To compare with other consensus scores, common methods of normalization are applied to docking scores before combination. We employed the three commonly-used normalization procedures. (A) Ranking: Ranks represent docking scores for each target assigned against ascending ranks. This implies that ligands with more negative scores rank higher. (B) Minimum–maximum Scale (referred to hereafter as min–max scale). Scores for each target are rescaled to a [0; 1] domain and then subtracted from the minimum score. The result is then divided by the difference between the maximum and the minimum score. (C) z-score. The min–max docking scores are mean averaged or zero-centered and rescaled. A drawback of these normalization methods is that they shift the relative distribution of scores, which may cause a loss of information.

2.4 Consensus Algorithms

Molecular docking is a process that generates different conformations of poses of ligands and predicts the intermolecular interactions using sets of physicochemical properties, including hydrogen bonding and hydrophobicity. Consensus scoring creates an overall score consistent with the ensemble representation of the 3D molecule rather than an individual pose. To avoid information loss while using normalization, our consensus algorithms combine information from all docking programs and then generate the following four independent optimized functional ensemble data representations:

$$S_{\text{c}} = \mathop \sum \limits_{i = 1}^{10} \mathop \sum \limits_{j = 0}^{20} x_{i,j} S_{i,j}^n$$

(1a)

$$S_{\text{c}} = \mathop \sum \limits_{i = 1}^{10} \mathop \sum \limits_{j = 0}^{20} x_{i,j} {\text{abs}}\left[ {S_{i,j}^n } \right]$$

(1b)

$$S_{\text{c}} = \mathop \sum \limits_{i = 1}^{10} \mathop \sum \limits_{j = 0}^{20} x_{i,j} \left( {S_{i,j}^n - \overline{S_i }} \right)^n$$

(1c)

$$S_{\text{c}} = \mathop \sum \limits_{i = 1}^{10} \mathop \sum \limits_{j = 0}^{20} x_{i,j} {\text{abs}}\left[ {\left( {S_{i,j}^n - \overline{S_i }} \right)^n } \right]$$

(1d)

Here S_c is the combined score. S_i is the docking score of ligands for programs i = 1, 2, …, 10. x_i are coefficients of the docking programs i (ADFR, DOCK, Gemdock, Ledock, PLANTS, PSOVina, QuickVina2, Smina, Autodock Vina and VinaXB); these are the weights for docking outcomes. S is the mean of the set from program i. n represents the combinatorial order, real values only (n = 1 implies linear combination). Equations (1a–1d) were iterated over a total of 20 [9] ensembles involving 10 docking programs, each weighing between 0 and 1, incremented in steps of 0.05 each. S_i represents the arithmetic means of the docking scores of all ligands for the same target for each docking program used. The rank of active ligands before and after combination was compared to evaluate the improvement produced by our consensus algorithm.

2.5 Consensus Outcomes

The mean or median rank of active ligands can be used to compare the performance of consensus scores and individual docking programs. Here, we use the median rank of active ligands across all targets, which provides a better threshold than mean ranks. We dock active ligands and rank them with the medians as thresholds across all 29 targets. The median rank of active ligands is expressed as the recovery rate of virtual screening performance: when 50% of active ligands are retrieved at a certain proportion of the ligand library. The fraction of the library screened is defined as the arithmetic mean of the median rank over 1000 ligands.

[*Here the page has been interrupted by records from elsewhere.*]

Lemma main_cases g s :
  sys_stdout s = Fd1 ->
  match fst (bench clock engine g (_ARGS_BATCH g) (_ARGS_INPUT_WIDTH g)
               (_ARGS_T_INPUT_CHANNELS g) (_ARGS_FILTER_WIDTH g)
               (_ARGS_F_INPUT_CHANNELS g) (_ARGS_OUTPUT_CHANNELS g)
               (snd (print_stderr VersionLine s))) with
  | Ok r =>
      match probe_value probe with
      | Ok bi =>
          fst (main clock engine probe g s) = Ok tt
          /\ out (snd (main clock engine probe g s))
             = out s ++ [JsonDump (report g r.1 r.2 bi)]
      | Raise e =>
          fst (main clock engine probe g s) = Raise e
          /\ out (snd (main clock engine probe g s)) = out s
      end
  | Raise e =>
      fst (main clock engine probe g s) = Raise e
      /\ out (snd (main clock engine probe g s)) = out s
  end.
Proof.
  intros Hfd.
  change (main clock engine probe g s)
    with (match bench clock engine g (_ARGS_BATCH g) (_ARGS_INPUT_WIDTH g)
                  (_ARGS_T_INPUT_CHANNELS g) (_ARGS_FILTER_WIDTH g)
                  (_ARGS_F_INPUT_CHANNELS g) (_ARGS_OUTPUT_CHANNELS g)
                  (snd (print_stderr VersionLine s)) with
          | (Ok r, s1) => emit probe g r s1
          | (Raise e, s1) => (Raise e, s1)
          end).
  pose proof (quiet_bench g (_ARGS_BATCH g) (_ARGS_INPUT_WIDTH g)
    (_ARGS_T_INPUT_CHANNELS g) (_ARGS_FILTER_WIDTH g)
    (_ARGS_F_INPUT_CHANNELS g) (_ARGS_OUTPUT_CHANNELS g)
    (snd (print_stderr VersionLine s))) as [Hq1 Hq2].
  destruct (bench clock engine g _ _ _ _ _ _ _) as [[r|e] s1];
    cbn [fst snd] in *; [|now split].
  change (out (snd (print_stderr VersionLine s))) with (out s) in Hq1.
  change (sys_stdout (snd (print_stderr VersionLine s)))
    with (sys_stdout s) in Hq2.
  rewrite Hfd in Hq2. pose proof (emit_cases g r s1 Hq2) as He.
  rewrite Hq1 in He. exact He.
Qed.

We compared the result against other consensus scores: Mean (MEAN), Median (MED), Minimum (MIN), Maximum (MAX), Euclidean Distance (EUC), Cubic Mean (CBM), Exponential Consensus Rank (ECR) [46] and Deprecated Sum Rank (DSR) [47] across ten sets of normalized docking scores (S_i) as follows:

$${\text{MEAN}} = {\text{mean}}\left\{ {S_1 ,S_2 ,S_3 , \ldots , S_{10} } \right\}$$

(2a)

$${\text{MED}} = {\text{median}}\left\{ {S_1 ,S_2 ,S_3 , \ldots , S_{10} } \right\}$$

(2b)

$${\text{MIN}} = {\text{minimum}}\left\{ {S_1 ,S_2 ,S_3 , \ldots , S_{10} } \right\}$$

(2c)

$${\text{MAX}} = {\text{maximum}}\left\{ {S_1 ,S_2 ,S_3 , \ldots , S_{10} } \right\}$$

(2d)

$${\text{EUC}} = \left[ {\mathop \sum \limits_{i = 1}^{10} S_i^2 } \right]^{1/2}$$

(2e)

$${\text{CBM}} = \left[ {\mathop \sum \limits_{i = 1}^{10} S_i^3 } \right]^{1/3}$$

(2f)

$${\text{ECR}} = \mathop \sum \limits_{i = 1}^{10} \exp \left( {S_i } \right)$$

(2g)

$${\text{DSR}} = \frac{{\sum_{i = 1}^{10} S_i }}{{{\text{maximum}}\left\{ {S_i } \right\}}}$$

(2h)

Models defined through Eq. (2g) and (2h) assume the rank of the scores, not the scores themselves. Model from Eq. (2h) is without the maximum of the list.

3 Results and Discussion

29 targets were obtained from the DUD-E repository. For each target, 999 decoys and 1 active ligand were randomly chosen. These 1000 ligands were then docked against each target using ten docking programs (ADFR, DOCK, Gemdock, Ledock, PLANTS, PSOVina, QuickVina2, Autodock Vina and VinaXB), producing 10 matrices of 1000 × 29 (active ligands are intentionally located at the 1000th row). For consensus scores, the docking results of each ligand-target pair were combined using Eqs. (1a–1d). While anal***yzing a new set of combined scores, for each target, all combined scores were picked in descending order, starting with the best binding energy. The medians of these re-positioned values were then used to calculate the histogram leading to the probability distribution function.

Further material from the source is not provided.